What to produce ▸ Your reply should be made up of every line in the records below that holds the string "screening".

Exercise data ▸

(** A [results] that is not an array ends in an error of its items, or in a receipt
    without results, which is refused too. *)
Definition receipt_of (raw : pyval) : result ArenaScreenReceipt :=
  let! results := item_get raw "results" in
  let! results := match results with PList l => mapM receipt_result l | _ => Raise (Exn TypeError "results") end in
  let! service_digest := item_get raw "service_digest" in
  let! candidate_digest := item_get raw "candidate_digest" in
  let! screen_attempt := item_get raw "screen_attempt" in
  let! decision := item_get raw "decision" in
  let! decision := promotion_of decision in
  ArenaScreenReceipt_init service_digest candidate_digest screen_attempt results decision.

(** [ORDER BY attempt_index DESC LIMIT 1] *)
Definition later_screen (acc : option ScreenRow) (row : ScreenRow) : option ScreenRow :=
  match acc with
  | Some best => if sd_attempt_index best <? sd_attempt_index row then Some row else acc
  | None => Some row
  end.

Definition latest_promoted_screen (id : string) : storeM ArenaScreenReceipt :=
  let? row := get_reservation id in
  do? sraise_if (negb (bool_decide (iv_status row = "promoted")) || negb (bool_decide (iv_screen_status row = "promote")))
        (intake_error "reservation has no standing promoted screen") ;;
  reading (λ db,
    match foldl later_screen None (screens_of db id) with
    | None => Raise (intake_error "promoted screen receipt is missing")
    | Some retained =>
        let! receipt := decode [KeyError; ArenaServiceError] "promoted screen receipt is corrupt" receipt_of (sd_receipt_json retained) in
        do! raise_if (negb (bool_decide (ArenaScreenReceipt_digest receipt = sd_receipt_digest retained))
                      || negb (Z.of_nat (length (rc_results receipt)) =? sd_stage_count retained)
                      || negb (bool_decide (rc_decision receipt = PrPromote)))
              (intake_error "promoted screen receipt differs from retained bytes") ;;
        Ok receipt
    end).

(** ** Copies *)

(** The rows that a loop over [all()] reaches before the candidate's key. *)
Fixpoint before_key_of (key : (Z * Z * Z * string) * string) (rows : list IntakeReservation) : list IntakeReservation :=
  match rows with
  | [] => []
  | row :: rows =>
      if decide (key_lt (arrival_key (iv_arrival row)) key) then row :: before_key_of key rows else []
  end.

Definition settlement_blockers (id : string) : storeM (list IntakeReservation) :=
  let? candidate := get_reservation id in
  do? sraise_if (is_nil (iv_target_members candidate)) (intake_error "candidate has no resolved target members") ;;
  let? rows := all_reservations in
  lift (Ok (List.filter (λ row, negb (bool_decide (iv_status row ∈ _TERMINAL))
                                && (is_nil (iv_target_members row)
                                    || negb (bool_decide (str_set (iv_target_members row) ∩ str_set (iv_target_members candidate) = ∅))))
              (before_key_of (arrival_key (iv_arrival candidate)) rows))).

(** A row whose delta the candidate copies. *)
Definition copied_from (candidate : IntakeReservation) (fingerprint : SubmittedDeltaFingerprint) (row : IntakeReservation) : bool :=
  negb (bool_decide (fa_hotkey (iv_arrival row) = fa_hotkey (iv_arrival candidate)))
  && match iv_delta_fingerprint row with
     | None => false
     | Some f => cd_authoritative (compare_submitted_deltas f fingerprint)
     end.

Definition copy_predecessors (id : string) : storeM (list IntakeReservation) :=
  let? candidate := get_reservation id in
  match iv_delta_fingerprint candidate with
  | None => lift (Raise (intake_error "candidate has no submitted-delta fingerprint"))
  | Some fingerprint =>
      let? rows := all_reservations in
      lift (Ok (List.filter (copied_from candidate fingerprint) (before_key_of (arrival_key (iv_arrival candidate)) rows)))
  end.

Definition COPYABLE : list string :=
  ["published"; "screening"; "promoted"; "qualifying"; "reproduction_pending"; "qualified"; "held"; "no_decision"].

Definition mark_copy (id predecessor_id : string) : storeM IntakeReservation :=
  let? predecessor := get_reservation predecessor_id in
  let? candidate := get_reservation id in
  do? sraise_if (negb (bool_decide (key_lt (arrival_key (iv_arrival predecessor)) (arrival_key (iv_arrival candidate)))))
        (intake_error "copy predecessor is not earlier in finalized order") ;;
  let? predecessors := copy_predecessors id in
  do? sraise_if (negb (bool_decide (predecessor ∈ predecessors)))
        (intake_error "claimed predecessor is not an authoritative delta copy") ;;
  _transition id COPYABLE "failed" "FAIL" ("copy_of:" +:+ iv_reservation_id predecessor) "".

(** The body of the loop of [reconcile_copies]: the dispositions it appends. *)
Definition reconcile_copy (row : IntakeReservation) : storeM (list (string * string)) :=
  if is_some (iv_delta_fingerprint row) && negb (bool_decide (iv_status row ∈ ["failed"; "expired"])) then
    let? predecessors := copy_predecessors (iv_reservation_id row) in
    match predecessors with
    | [] => lift (Ok [])
    | predecessor :: _ =>
        do? mark_copy (iv_reservation_id row) (iv_reservation_id predecessor) ;;
        lift (Ok [(iv_reservation_id row, iv_reservation_id predecessor)])
    end
  else lift (Ok []).

Definition reconcile_copies : storeM (list (string * string)) :=
  let? rows := all_reservations in
  let? dispositions := smapM reconcile_copy rows in
  lift (Ok (mjoin dispositions)).
End store.
(** ** Batches *)

(** The retry groups of a batch: digest, position and reason of every reservation
    of its plan, whose reservations are distinct. *)
Definition retry_entries (batch : QualificationIntakeBatch) : list (string * (string * Z * string)) :=
  match qb_retry_plan batch with
  | None => []
  | Some plan =>
      mjoin (imap (λ group_index group,
        let digest := digest_of "optima.chain.qualification-retry-group" (py_dict [
          ("authority_manifest_digest", PStr (qb_authority_manifest_digest batch));
          ("group_index", PInt (Z.of_nat group_index));
          ("members", py_strs group);
          ("strategy", PStr (rp_strategy plan))]) in
        imap (λ position id, (id, (digest, Z.of_nat position, "qualification_" +:+ rp_strategy plan))) group)
        (rp_reservation_groups plan))
  end.

(** A qualification that is not the retained PASS of its reservation. *)
Definition qualification_differs (batch : QualificationIntakeBatch) (row : IntakeReservation)
    (fingerprint : SubmittedDeltaFingerprint) (outcome : QualificationIntakeOutcome) (evidence : string)
    (q : SettlementQualification) : bool :=
  let a := iv_arrival row in
  negb (bool_decide (sq_reservation_digest q = qo_reservation_digest outcome))
  || negb (bool_decide (sq_hotkey q = fa_hotkey a))
  || negb (bool_decide ((sq_finalized_block q, sq_event_index q, sq_event_subindex q)
                        = (fa_block a, fa_event_index a, fa_event_subindex a)))
  || negb (bool_decide (sq_target_id q = iv_target_id row))
  || negb (bool_decide (sq_members q = iv_target_members row))
  || negb (bool_decide (sq_selected_delta_digest q = fp_selected_delta_digest fingerprint))
  || negb (bool_decide (sq_qualification_authority_digest q = qb_authority_manifest_digest batch))
  || negb (bool_decide (sq_qualification_attempt_digest q = evidence))
  || negb (bool_decide (Some (sq_qualification_report_digest q) = qo_report_digest outcome)).

(** The primary qualification with the candidate it makes with a reproduction. *)
Definition reproduced (q : SettlementQualification) (v : pyval) : result (SettlementQualification * SettlementCandidate) :=
  let! primary := SettlementQualification_from_dict v in
  let! candidate := from_reproductions primary q in
  Ok (primary, candidate).

Definition qualification_row_of (id : string) (index current_finalized_block : Z) (attempt_json : option pyval) (root : string)
    (q : SettlementQualification) : QualificationRow :=
  {| ql_reservation_id := id; ql_reproduction_index := index; ql_qualification_digest := SettlementQualification_digest q;
     ql_qualification_json := Some (SettlementQualification_to_dict q); ql_attempt_ref_json := attempt_json;
     ql_evidence_root := root; ql_retained_block := current_finalized_block |}.

Definition candidate_row_of (id root : string) (primary_row : QualificationRow) (primary : SettlementQualification)
    (candidate : SettlementCandidate) : CandidateRow :=
  {| ca_reservation_id := id; ca_authority_digest := sq_qualification_authority_digest primary;
     ca_candidate_digest := SettlementCandidate_digest candidate;
     ca_candidate_json := Some (Some (SettlementCandidate_to_dict candidate));
     ca_evidence_root := ql_evidence_root primary_row; ca_reproduction_evidence_root := root;
     ca_settlement_evidence_digest := ""; ca_status := "pending"; ca_lease_id := ""; ca_lease_generation := 0;
     ca_lease_expires_block := 0; ca_reason := "" |}.

(** One retained PASS: the qualification, and after its reproduction the candidate. *)
Definition retain_pass (batch : QualificationIntakeBatch) (current_finalized_block : Z) (root : option string)
    (row : IntakeReservation) (fingerprint : SubmittedDeltaFingerprint) (outcome : QualificationIntakeOutcome)
    (attempt_ref : option EvidenceArtifactRef) (evidence : string) (q : SettlementQualification) : storeM unit :=
  let id := qo_reservation_digest outcome in
  do? sraise_if (qualification_differs batch row fingerprint outcome evidence q)
        (intake_error "settlement qualification differs from retained PASS") ;;
  do? evaluation_stack (sq_arena_digest q) ;;
  match attempt_ref, root with
  | Some _, Some root =>
      let? retained := reading (λ db, Ok (qualifications_of db id)) in
      let expected_lane := if is_nil retained then "primary" else "reproduction" in
      do? sraise_if (negb (bool_decide (iv_screen_lane row = expected_lane)) || (1 <? length retained)%nat)
            (intake_error "qualification PASS used the wrong reproduction lane") ;;
      do? insert_qualification (qualification_row_of id (Z.of_nat (length retained)) current_finalized_block
                                  (attempt_json attempt_ref) root q) ;;
      match retained with
      | [first] =>
          let? both := lift (decode VALUE_ERRORS "independent reproduction is inconsistent" (reproduced q) (ql_qualification_json first)) in
          do? sraise_if (negb (bool_decide (SettlementQualification_digest both.1 = ql_qualification_digest first)))
                (intake_error "primary settlement qualification is corrupt") ;;
          insert_candidate (candidate_row_of id root first both.1 both.2)
      | _ => lift (Ok tt)
      end
  | _, _ => lift (Raise (intake_error "retained PASS evidence is incomplete"))
  end.

(** The columns of a finished attempt: the authority is spent. *)
Definition spent (evidence : string) : QualificationColumns :=
  {| qc_authority_digest := ""; qc_authority_json := None; qc_evidence_digest := evidence |}.

(** The verdict of a reservation that goes back to the queue after [attempt]. *)
Definition retry_verdict (lane : string) (attempt : Z) (reason : string) : Verdict :=
  if attempt + 1 <? ip_max_qualification_retries policy
  then {| vd_status := if bool_decide (lane = "reproduction") then "reproduction_pending" else "published"; vd_decision := "";
          vd_reason := reason |}
  else {| vd_status := "held"; vd_decision := "NO_DECISION"; vd_reason := reason |}.
Lemma targets_update db id r r' :
  inv db → find_row db id = Some r → row_edge r r' → target_room db r r' →
  ∀ epoch target, target ≠ "" →
    alive_target_count epoch target (at_id id r' <$> db_reservations db) ≤ ip_max_per_target_epoch policy.
Proof.
  intros Hinv Hf He Hroom epoch target Ht. pose proof (inv_targets _ _ Hinv epoch target Ht) as Hb.
  pose proof (alive_target_count_le epoch target (db_reservations db)) as Hle.
  destruct (at_id_split db id r r' (inv_ids _ _ Hinv) Hf) as (pre & post & Hrows & ->). unfold alive_target_count in *.
  rewrite Hrows, count_where_app, count_where_cons in Hb, Hle.
  rewrite count_where_app, count_where_cons.
  pose proof (edge_from_alive _ _ He) as Ha. pose proof He as (_ & _ & Hepoch & _).
  destruct Hroom as [Hp|[Hd|Hroom]].
  - rewrite Hp, Hepoch. rewrite Ha in Hb. destruct (alive r'); cbn [andb] in *; [done|]. cbn [Z.b2z]. b2z_lia.
  - rewrite Hd. cbn [andb Z.b2z]. b2z_lia.
  - rewrite Hepoch. destruct (alive r' && (rv_admission_epoch r =? epoch) && bool_decide (pc_target_id (rv_publication r') = target)) eqn:E.
    + apply andb_true_iff in E as [[_ E1]%andb_true_iff E2]. apply Z.eqb_eq in E1 as <-. apply bool_decide_eq_true in E2 as <-.
      rewrite Hrows in Hroom. change (Z.b2z true) with 1. b2z_lia.
    + change (Z.b2z false) with 0. b2z_lia.
Qed.

Lemma good_update db db' id r r' :
  inv db → find_row db id = Some r → row_edge r r' → db_reservations db' = at_id id r' <$> db_reservations db →
  row_ok db' r' →
  (∀ other, other ≠ id → retained db' other = retained db other ∧ length (screens_of db' other) = length (screens_of db other)) →
  target_room db r r' → logs_ok db' → log_grows db db' → db_cursor db' = db_cursor db → db_schema db' = db_schema db → good db db'.
Proof.
  intros Hinv Hf He Hrows Hok Hother Hroom Hlogs Hgrow Hcur Hsch. pose proof (find_row_Some _ _ _ Hf) as [Hr Hid].
  assert (∀ x, x ∈ db_reservations db → rv_id x = id → x = r) as Huniq.
  { intros x Hx Hxid. eapply NoDup_fmap_inj_elem; [apply Hinv|done..|]. congruence. }
  eapply (good_map _ _ (at_id id r')); [done|done|..|done|done|done|done].
  - intros x Hx. unfold at_id. case_bool_decide as Hxid; [|by left]. rewrite (Huniq x Hx Hxid). by right.
  - intros x Hx. unfold at_id. case_bool_decide as Hxid; [done|]. destruct (inv_rows _ _ Hinv x Hx) as [Hv Ha Hs].
    destruct (Hother (rv_id x) Hxid) as [Hn Hk]. split; [done|done|]. by rewrite Hn, Hk.
  - rewrite Hrows. by eapply targets_update.
Qed.

(** Logs depend on the log tables and the identities only. *)
Lemma logs_ok_rows db rows : rv_id <$> rows = rv_id <$> db_reservations db → logs_ok db → logs_ok (set_reservations rows db).
Proof. intros Hids [H1 H2 H3 H4 H5 H6]. split; try done; cbn; rewrite Hids; done. Qed.

Lemma at_id_ids db id r r' :
  find_row db id = Some r → rv_id r' = rv_id r → rv_id <$> (at_id id r' <$> db_reservations db) = rv_id <$> db_reservations db.
Proof.
  intros Hf Hid. apply find_row_Some in Hf as [_ Hrid]. rewrite <-list_fmap_compose. apply list_fmap_ext. intros i x _. cbn.
  unfold at_id. case_bool_decide; [|done]. congruence.
Qed.

Lemma row_ok_same db db' r :
  row_ok db r → retained db' (rv_id r) = retained db (rv_id r) →
  length (screens_of db' (rv_id r)) = length (screens_of db (rv_id r)) → row_ok db' r.
Proof. intros Hr Hn Hk. split; [apply Hr|apply Hr|]. rewrite Hn, Hk. apply Hr. Qed.

Lemma row_ok_rows db rows r : row_ok db r → row_ok (set_reservations rows db) r.
Proof. intros Hr. split; [apply Hr|apply Hr|exact (ok_stage _ _ _ Hr)]. Qed.

(** The common case: no log changes. *)
Lemma good_move db id r f :
  inv db → find_row db id = Some r → row_edge r (f r) → target_room db r (f r) → row_ok db (f r) → good db (update_row id f db).
Proof.
  intros Hinv Hf He Hroom Hok. pose proof (update_row_at db id f r (inv_ids _ _ Hinv) Hf) as Hrows.
  eapply good_update; [done|done|done|done|by apply row_ok_rows|done|done| |done|done|done].
  apply logs_ok_rows; [|apply Hinv]. pose proof (at_id_ids db id r (f r) Hf (proj1 He)) as Hids. by rewrite <-Hids, <-Hrows.
Qed.

(** One row moves after the logs have grown. *)
Lemma good_log_move db db2 id r f :
  inv db → find_row db id = Some r → db_reservations db2 = db_reservations db → db_cursor db2 = db_cursor db →
  db_schema db2 = db_schema db → log_grows db db2 → logs_ok db2 →
  (∀ other, other ≠ id → retained db2 other = retained db other ∧ length (screens_of db2 other) = length (screens_of db other)) →
  row_edge r (f r) → rv_publication (f r) = rv_publication r → row_ok db2 (f r) → good db (update_row id f db2).
Proof.
  intros Hinv Hr Hrows Hcur Hsch Hgrow Hlogs Hother He Hp Hok.
  assert (find_row db2 id = Some r) as Hr2 by (unfold find_row; by rewrite Hrows).
  assert (NoDup (rv_id <$> db_reservations db2)) as Hnd by (rewrite Hrows; apply Hinv).
  pose proof (update_row_at db2 id f r Hnd Hr2) as Hupd.
  eapply (good_update db _ id r (f r)); [done|done|done| |by apply row_ok_rows|done|by left| |done|done|done].
  - by rewrite Hupd, Hrows.
  - apply logs_ok_rows; [|done]. by rewrite <-(at_id_ids db2 id r (f r) Hr2 (proj1 He)), <-Hupd.
Qed.
(** ** Appending to a log *)

Lemma filter_snoc {A} (p : A → bool) l x : List.filter p (l ++ [x]) = List.filter p l ++ (if p x then [x] else []).
Proof. rewrite List.filter_app. cbn. done. Qed.

(** Indices that count up from zero keep doing so. *)
Lemma indices_snoc {A} (index : A → Z) l x :
  index <$> l = Z.of_nat <$> seq 0 (length l) → index x = Z.of_nat (length l) →
  index <$> l ++ [x] = Z.of_nat <$> seq 0 (length (l ++ [x])).
Proof. intros Hl Hx. rewrite fmap_app, length_app, Hl. cbn. rewrite Nat.add_1_r, seq_S, fmap_app. cbn. by rewrite Hx. Qed.

Lemma screens_of_snoc db s id :
  screens_of (set_screens (db_screens db ++ [s]) db) id
  = screens_of db id ++ (if bool_decide (sd_reservation_id s = id) then [s] else []).
Proof. unfold screens_of. cbn. by rewrite filter_snoc. Qed.

Lemma dispositions_of_snoc db d id :
  dispositions_of (set_dispositions (db_dispositions db ++ [d]) db) id
  = dispositions_of db id ++ (if bool_decide (dn_reservation_id d = id) then [d] else []).
Proof. unfold dispositions_of. cbn. by rewrite filter_snoc. Qed.

Lemma published_not_unpublished f d root : publication_columns f d root ≠ unpublished.
Proof. done. Qed.

Lemma promotion_value_known d : promotion_value d ∈ [""; "running"; "promote"; "reject"; "retry"; "hold"].
Proof. destruct d; decide_elem. Qed.

Section screening.
Context {sha : Sha256} (policy : IntakePolicy) (Hpolicy : policy_ok policy).

Abbreviation inv := (inv policy).
Abbreviation row_ok := (row_ok policy).
Abbreviation good := (good policy).
Abbreviation atomic := (atomic policy).
Abbreviation safe := (safe policy).

Lemma logs_ok_screen db s :
  logs_ok db → sd_attempt_index s = Z.of_nat (length (screens_of db (sd_reservation_id s))) →
  sd_reservation_id s ∈ rv_id <$> db_reservations db → logs_ok (set_screens (db_screens db ++ [s]) db).
Proof.
  intros [H1 H2 H3 H4 H5 H6] Hidx Hid. split; [exact H1| |exact H3| |exact H5|exact H6].
  - intros id. rewrite screens_of_snoc. case_bool_decide as E; [|by rewrite app_nil_r]. subst id. by apply indices_snoc.
  - intros x [Hx| ->%list_elem_of_singleton]%elem_of_app; [by apply H4|done].
Qed.
Lemma atomic_mark_outcome db id decision ref report failure reason :
  inv db → ref_ok ref → atomic db (mark_outcome id decision ref report failure reason).
Proof.
  intros Hinv Href. unfold mark_outcome. do 3 (apply atomic_guard; intros ?). apply atomic_bind_lift. intros _ _.
  apply atomic_bind_lift. intros u Hfail.
  assert (optional_hash (match ref with Some ref => ea_sha256 ref | None => failure end)) as Hev.
  { destruct ref as [ref|]; [by right|]. unfold optional_hash. case_bool_decide; [by left|]. cbn [negb] in Hfail.
    apply bind_Ok in Hfail as (x & [[= <-] Hx]%require_sha256_hex_Ok & _). by right. }
  assert (atomic db (do? transaction (let? row := get_reservation id in
    let? authority_json := authority_json_of id in
    do? sraise_if (negb (bool_decide (iv_status row = "qualifying"))
                   || bool_decide (iv_qualification_authority_digest row = "") || negb (is_some authority_json))
          (intake_error "qualification outcome lacks an active authority") ;;
    let? attempt := reading (λ db, Ok (Z.of_nat (length (dispositions_of db id)))) in
    do? insert_disposition
          {| dn_reservation_id := id; dn_attempt_index := attempt; dn_authority_digest := iv_qualification_authority_digest row;
             dn_authority_manifest_json := authority_json;
             dn_evidence_digest := match ref with Some ref => ea_sha256 ref | None => failure end;
             dn_attempt_ref_json := attempt_json ref; dn_report_digest := report;
             dn_failure_digest := failure; dn_decision := decision; dn_reason := reason |} ;;
    writing (update_row id (λ r, with_evidence (match ref with Some ref => ea_sha256 ref | None => failure end)
      (with_verdict {| vd_status := if bool_decide (decision = "FAIL") then "failed" else "no_decision";
                       vd_decision := decision; vd_reason := reason |} r)))) ;;
    get_reservation id)) as Hmain.
  2: { destruct (bool_decide (decision = "NO_DECISION")); apply atomic_guard; intros _; exact Hmain. }
  apply atomic_row; [done|]. intros r Hr Hok. unfold IntakeLogic.safe, sbind. rewrite (authority_json_found db id r Hr).
  cbn [iv_status view]. destruct (negb _ || _ || _) eqn:Hg; [done|]. bool_prop. cbn [sraise_if raise_if lift reading].
  unfold insert_disposition, sbind, reading, writing. destruct (existsb _ _); [done|]. cbn [raise_if].
  pose proof (ok_valid _ _ _ Hok) as Hv. assert (rv_status r = "qualifying") as Hst by done.
  pose proof (row_status_stage policy db r _ Hok Hst) as Hstage. inversion Hstage as [| | | | | |Hp Hl _ _| | | | | |].
  assert (decision = "FAIL" ∨ decision = "NO_DECISION") as Hdec by set_solver.
  eapply good_dispose; [done|exact Hr|done|done| |done|].
  - apply edge_same; [done..|]. rewrite Hst. unfold rv_status. cbn. destruct Hdec as [-> | ->]; decide_elem.
  - eapply row_ok_keep; [exact Hok|done..| |split; [apply Hv|exact Hev]|].
    + cbn. destruct Hdec as [-> | ->]; decide_elem.
    + unfold rv_status. cbn. destruct Hdec as [-> | ->]; cbn; [apply stage_failed|apply stage_no_decision; [done|]];
        destruct Hl as [[_ ->]|[_ ->]]; lia.
Qed.
End outcomes.
(* ===== verification/IntakeReserving.v ===== *)
(** * Admission is legal, and replays change nothing

    [admit_arrival] is the reference: the rows after one arrival, with the queue recounted
    from the rows.  The loop of [reserve_finalized], which carries the count, is
    its fold over the arrivals. *)

From Stdlib Require Import ZArith Lia Ascii.
From stdpp Require Import base tactics numbers list strings gmap sorting relations.
From S2P Require Import Prelude PyValue Sha256 Identity Strict Provider Stack Release StackFacts ReleaseCorrect StackPlan Settlement.
From S2P Require Import SettlementPlan SettlementFacts Publication Journal PublicationSystem Fingerprint QualificationBatch Arena.
From S2P Require Import IntakeData Intake IntakeAdmission IntakeInvariant IntakeLogic IntakeSteps IntakeBatches IntakeQueue.

Section reserving.
Context {sha : Sha256} (policy : IntakePolicy) (Hpolicy : policy_ok policy).

Abbreviation inv := (inv policy).
Abbreviation row_ok := (row_ok policy).
Abbreviation good := (good policy).
Abbreviation atomic := (atomic policy).
Abbreviation safe := (safe policy).

(** ** The reference *)

Definition queue_length (rows : list ReservationRow) : Z := count_where (status_in PENDING) rows.

Definition admitted_row (block : Z) (rows : list ReservationRow) (a : FinalizedArrival) : ReservationRow :=
  let epoch := admission_epoch policy (fa_block a) in
  let verdict := admission_verdict policy block a (hotkey_count epoch (fa_hotkey a) rows) (queue_length rows) in
  new_row a epoch verdict.1 verdict.2.

Definition admit_arrival (block : Z) (rows : list ReservationRow) (a : FinalizedArrival) : list ReservationRow :=
  if bool_decide (reservation_id a ∈ rv_id <$> rows) then rows else rows ++ [admitted_row block rows a].

(** ** Verdicts *)

Lemma admission_verdict_cases block a hotkeys pending :
  let v := admission_verdict policy block a hotkeys pending in
  v.1 = "failed" ∨ v.1 = "expired"
  ∨ (v.1 = "reserved" ∧ hotkeys < ip_max_per_hotkey_epoch policy ∧ pending < ip_max_pending policy
     ∧ block - fa_block a < ip_expiry_blocks policy).
Proof.
  unfold admission_verdict. cbv zeta. destruct (negb _); [by left|]. destruct (Z.leb_spec (ip_expiry_blocks policy) (block - fa_block a)); [by right; left|].
  destruct (Z.leb_spec (ip_max_per_hotkey_epoch policy) hotkeys); [by left|].
  destruct (Z.leb_spec (ip_max_pending policy) pending); [by left|]. right. right. split_and!; done.
Qed.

Task response ▸
  ["published"; "screening"; "promoted"; "qualifying"; "reproduction_pending"; "qualified"; "held"; "no_decision"].
Section screening.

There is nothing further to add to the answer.